* WHAT THE EXERCISE ASKS *
Return, exactly, the line that contains "(** Optional chaining" together with all lines after it to the end of the entries, and no further lines.

* DATA PROVIDED *
Lemma concluded_join_is_restarted_witness :
  exists w1,
    NetworkImpl.TryToConnect "home" "secret" 1234 0 (Plain 1%nat)
      Scenario.listening = Ok tt w1
    /\ trace w1
       = [EvFork "nmcli" ["dev"; "wifi"; "connect"; "home"; "password"; "secret"]%string]
    /\ TaskRunner.pending (runner w1)
       = [(0, Net_NotifyNetworkChanged (mkWeakPtr 0 0))].
Proof.
  destruct (concluded_join_is_restarted Scenario.listening "home" "secret"
              1234 0 (Plain 1%nat)) as (w1 & E & Ht & Hp).
  - discriminate.
  - reflexivity.
  - cbn. lia.
  - cbn. lia.
  - discriminate.
  - discriminate.
  - exists w1. split; [exact E|]. split; [exact Ht|exact Hp].
Defined.

Lemma run_matched (w : World) (on_success : Closure) :
  idle w -> net_bound w = true ->
  let w1 :=
    set_runner
      (TaskRunner.PostDelayedTask (Run on_success) TimeDelta.Zero
         (TaskRunner.PostDelayedTask (Net_NotifyNetworkChanged (net_ptr w))
            TimeDelta.Zero (runner w)))
      (with_net_flag w) in
  TaskRunner.pending (runner w1)
  = [(TaskRunner.clock (runner w), Net_NotifyNetworkChanged (net_ptr w));
     (TaskRunner.clock (runner w), Run on_success)]
  /\ exists w',
       run 2 w1 = Ok tt w' /\ idle w'
       /\ trace w' = trace w ++ told w ++ [EvRun on_success]
       /\ TaskRunner.clock (runner w) <= TaskRunner.clock (runner w').
Proof.
  intros Hi Hb w1.
  assert (Hp : TaskRunner.pending (runner w1)
               = [(TaskRunner.clock (runner w), Net_NotifyNetworkChanged (net_ptr w));
                  (TaskRunner.clock (runner w), Run on_success)]).
  { subst w1. unfold idle in Hi.
    cbn [runner set_runner TaskRunner.PostDelayedTask TaskRunner.pending
         TaskRunner.clock].
    rewrite Hi. unfold TimeDelta.Zero. rewrite Z.add_0_r.
    cbn [TaskRunner.enqueue]. now rewrite Z.leb_refl. }
  split; [exact Hp|].
  cbn [run]. rewrite (step_cons _ _ _ _ Hp).
  cbn [run_task]. unfold when_valid. unfold bind at 1. unfold get.
  match goal with |- context [IsValid ?p ?x] =>
    change (IsValid p x) with (IsValid (net_ptr w) (with_net_flag w)) end.
  rewrite (with_net_flag_valid w Hb), NotifyNetworkChanged_spec.
  match goal with |- context [step ?x] =>
    rewrite (step_cons x (TaskRunner.clock (runner w)) (Run on_success) [] eq_refl) end.
  cbn [run_task emit modify]. eexists. split; [reflexivity|].
  split; [reflexivity|].
  cbn [trace set_trace set_queries set_runner runner TaskRunner.clock].
  split.
  - unfold told. now rewrite <- app_assoc.
  - lia.
Qed.
(** * Realtime synchronisation layer of the elevator-scheduling frontend

    A shallow embedding of the JavaScript sources
    - [frontend/src/api/api.js]      (REST client and the WebSocket client),
    - [frontend/src/App.js]          (the [App] component),
    - [frontend/src/components/Statistics.jsx] (statistics polling),
    - [frontend/src/components/Controls.jsx]   (the add-passenger form),
    - [frontend/src/components/EventStream.jsx] (the filter of the event list),
    - [frontend/src/components/Building.jsx]   (floors, call buttons),
    and of what the renders of [Statistics], [Building] and [EventStream]
    read of the state,
    as a deterministic transition system over one page: the module scope of
    [api.js], the state of the mounted components, and the part of the
    browser they talk to (WebSocket objects, timers, the clock, the network
    log, the console and alert dialogs).

    Asynchronous functions are split at their [await]: the synchronous
    prefix is one function, the continuation another one that receives the
    outcome of the request. React state setters follow React's rule: a
    setter is ignored on a component that is not mounted, bails out when
    the new value is [Object.is]-equal to the old one, and otherwise
    re-runs (clean-up first) the effects that depend on that piece of
    state. A new state is rendered before its effects run; a render that
    throws takes the page down, as no component catches it, and the
    clean-ups of the effects run as on unmount. *)

From Stdlib Require Import ZArith String Ascii Bool Lia.
From Stdlib Require DecimalString.
From stdpp Require Import base option list gmap strings.

Local Open Scope string_scope.
Local Open Scope Z_scope.

(** ** JavaScript values *)

(** Numbers are IEEE doubles in the source. The development is parametric
    in them: only the operations the program applies to numbers are
    required, with the one law the model of React relies on. *)
Class JsNumber (Num : Type) := {
  num_truthy : Num -> bool;            (* ToBoolean: false on +0, -0, NaN *)
  num_gt0 : Num -> bool;               (* n > 0 *)
  num_strict_eq : Num -> Num -> bool;  (* n === m *)
  num_same : Num -> Num -> bool;       (* Object.is(n, m) *)
  num_show : Num -> string;            (* ToString *)
  str_to_num : string -> Num;          (* ToNumber on a string *)
  num_lit : Z -> Num;                  (* an integer literal of the source *)
  num_same_eq : forall n m, num_same n m = true -> n = m
}.

Section Values.
Context {Num : Type} `{JsNumber Num}.

Set Warnings "-register-all".

(** What [JSON.parse] and axios hand to the program, plus [undefined].
    An object is the list of its own properties, first binding wins. *)
Inductive JsVal :=
| JUndefined
| JNull
| JBool (b : bool)
| JNum (n : Num)
| JStr (s : string)
| JArr (xs : list JsVal)
| JObj (props : list (string * JsVal)).

(** ToBoolean. *)
Definition truthy (v : JsVal) : bool :=
  match v with
  | JUndefined | JNull => false
  | JBool b => b
  | JNum n => num_truthy n
  | JStr s => negb (String.eqb s "")
  | JArr _ | JObj _ => true
  end.

Fixpoint assoc (k : string) (props : list (string * JsVal)) : JsVal :=
  match props with
  | [] => JUndefined
  | (k', v) :: rest => if String.eqb k k' then v else assoc k rest
  end.

(** Property read [v.k], for the keys this program reads ([type], [data],
    [events], [time], [running], [detail], [average_wait_time], ...), none
    of which lives on a built-in prototype. [None] stands for the
    TypeError raised on [null] and [undefined]. *)
Definition prop (v : JsVal) (k : string) : option JsVal :=
  match v with
  | JUndefined | JNull => None
  | JObj props => Some (assoc k props)
  | _ => Some JUndefined
  end.

(** Optional chaining [v?.k]; it is also how [v.k] reads under a guard
    [v && ...], where [v] is not nullish and the two agree. *)
Definition opt_prop (v : JsVal) (k : string) : JsVal :=
  match prop v k with Some x => x | None => JUndefined end.

(** [v === 'literal']. *)
Definition strict_eq_str (v : JsVal) (lit : string) : bool :=
  match v with JStr s => String.eqb s lit | _ => false end.

(** [Object.is(a, b)] between the state held by React and a value that was
    just produced by [JSON.parse], axios or a literal: primitives compare
    by value, a freshly allocated array or object is identical to nothing
    that existed before. *)
Definition same_value (a b : JsVal) : bool :=
  match a, b with
  | JUndefined, JUndefined => true
  | JNull, JNull => true
  | JBool x, JBool y => Bool.eqb x y
  | JNum x, JNum y => num_same x y
  | JStr x, JStr y => String.eqb x y
  | _, _ => false
  end.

* THE COMPLETED TASK *
(** Optional chaining [v?.k]; it is also how [v.k] reads under a guard
    [v && ...], where [v] is not nullish and the two agree. *)
Definition opt_prop (v : JsVal) (k : string) : JsVal :=
  match prop v k with Some x => x | None => JUndefined end.

(** [v === 'literal']. *)
Definition strict_eq_str (v : JsVal) (lit : string) : bool :=
  match v with JStr s => String.eqb s lit | _ => false end.

(** [Object.is(a, b)] between the state held by React and a value that was
    just produced by [JSON.parse], axios or a literal: primitives compare
    by value, a freshly allocated array or object is identical to nothing
    that existed before. *)
Definition same_value (a b : JsVal) : bool :=
  match a, b with
  | JUndefined, JUndefined => true
  | JNull, JNull => true
  | JBool x, JBool y => Bool.eqb x y
  | JNum x, JNum y => num_same x y
  | JStr x, JStr y => String.eqb x y
  | _, _ => false
  end.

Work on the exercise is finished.